Contrast-induced acute kidney injury

Contrast-induced nephropathy (CIN) is described as a sudden deterioration of renal function i.e. an increase in serum creatinine (SCr) > 25% or an absolute rise of 0.5 mg/dL over a baseline in SCr within 48 hours of intravascular contrast administration in the absence of an alternative cause in absence of any other cause. The CIN has been reported as third most common cause of acute kidney injury in hospitalized patients. The exact mechanism of nephrotoxicity due to contrast agents is not yet clear yet it is presumed to be interplay renal vasoconstriction resulting in medullary hypoxemia and the direct cytotoxic effects of contrast agents on renal tubular cells.
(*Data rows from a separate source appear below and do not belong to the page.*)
Definition unchanged_registration (target_id fp : string) (path : Path) (s : WatchShared) :
    result WatchRegistrationError (option WatchRegistration) :=
  let st := watch_state s in
  let collision :=
    match roots st !! path with
    | Some owner => if bool_decide (owner ≠ target_id) then Err RootCollision else Ok None
    | None => Ok None
    end in
  match targets st !! target_id with
  | Some existing =>
      if bool_decide (fingerprint existing = fp) && bool_decide (root existing = path)
      then Ok (Some (registration_result existing false)) else collision
  | None => collision
  end.

(** The target is removed and registered anew. *)
Definition replace_target_state (now : Z) (target_id fp : string) (path : Path) (s : WatchShared) :
    option Path * Z * WatchShared :=
  let st := watch_state s in
  let old_root := root <$> targets st !! target_id in
  let generation := next_nonzero (next_registration_generation st) in
  let target := mark_full (mkWatchedTarget fp path generation 0 None ∅ (global_generation s)
                             Degraded 0 0 now) in
  let s := s <| watch_state := st
      <| roots ::= λ rs,
           <[path := target_id]> (match old_root with Some r => delete r rs | None => rs end) |>
      <| changed_targets ::= λ c, c ∖ {[target_id]} |>
      <| next_registration_generation := generation |>
      <| targets ::= <[target_id := target]> |> |> in
  (old_root, generation, enqueue_target_change target_id s).

Definition finish_registration (target_id fp : string) (path : Path) (generation : Z)
    (watch_succeeded : bool) (now : Z) (s : WatchShared) :
    WatchRegistration * bool * WatchShared :=
  let stale := (mkWatchRegistration Degraded false false, watch_succeeded,
                enqueue_target_change target_id s) in
  match targets (watch_state s) !! target_id with
  | Some target =>
      if bool_decide (registration_generation target = generation)
         && bool_decide (fingerprint target = fp) && bool_decide (root target = path)
      then
        let target :=
          if watch_succeeded then target <| health := Watching |> <| retry_attempts := 0 |>
          else degrade now (retry_policy s) target in
        (registration_result target true, false,
         enqueue_target_change target_id
           (s <| watch_state ::= λ st, st <| targets ::= <[target_id := target]> |> |>))
      else stale
  | None => stale
  end.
Diabetes, multiple myeloma, and advanced age are some of the modifiable factors while contrast volume, shock, hypotension, and congestive heart failure are a few non-modifiable risk factors for its occurance. Use of an imperfect marker of kidney function (SCr) may result in a false sense of safety, as only the ‘tip of the iceberg’ is being exposed by such measurements. Use of intravenous normal saline, sodium bicarbonate infusion and N-acetylcysteine are relatively cost-effective and safe, in reducing the risk of CIN, and may considered in patients undergoing procedures with intravascular contrast.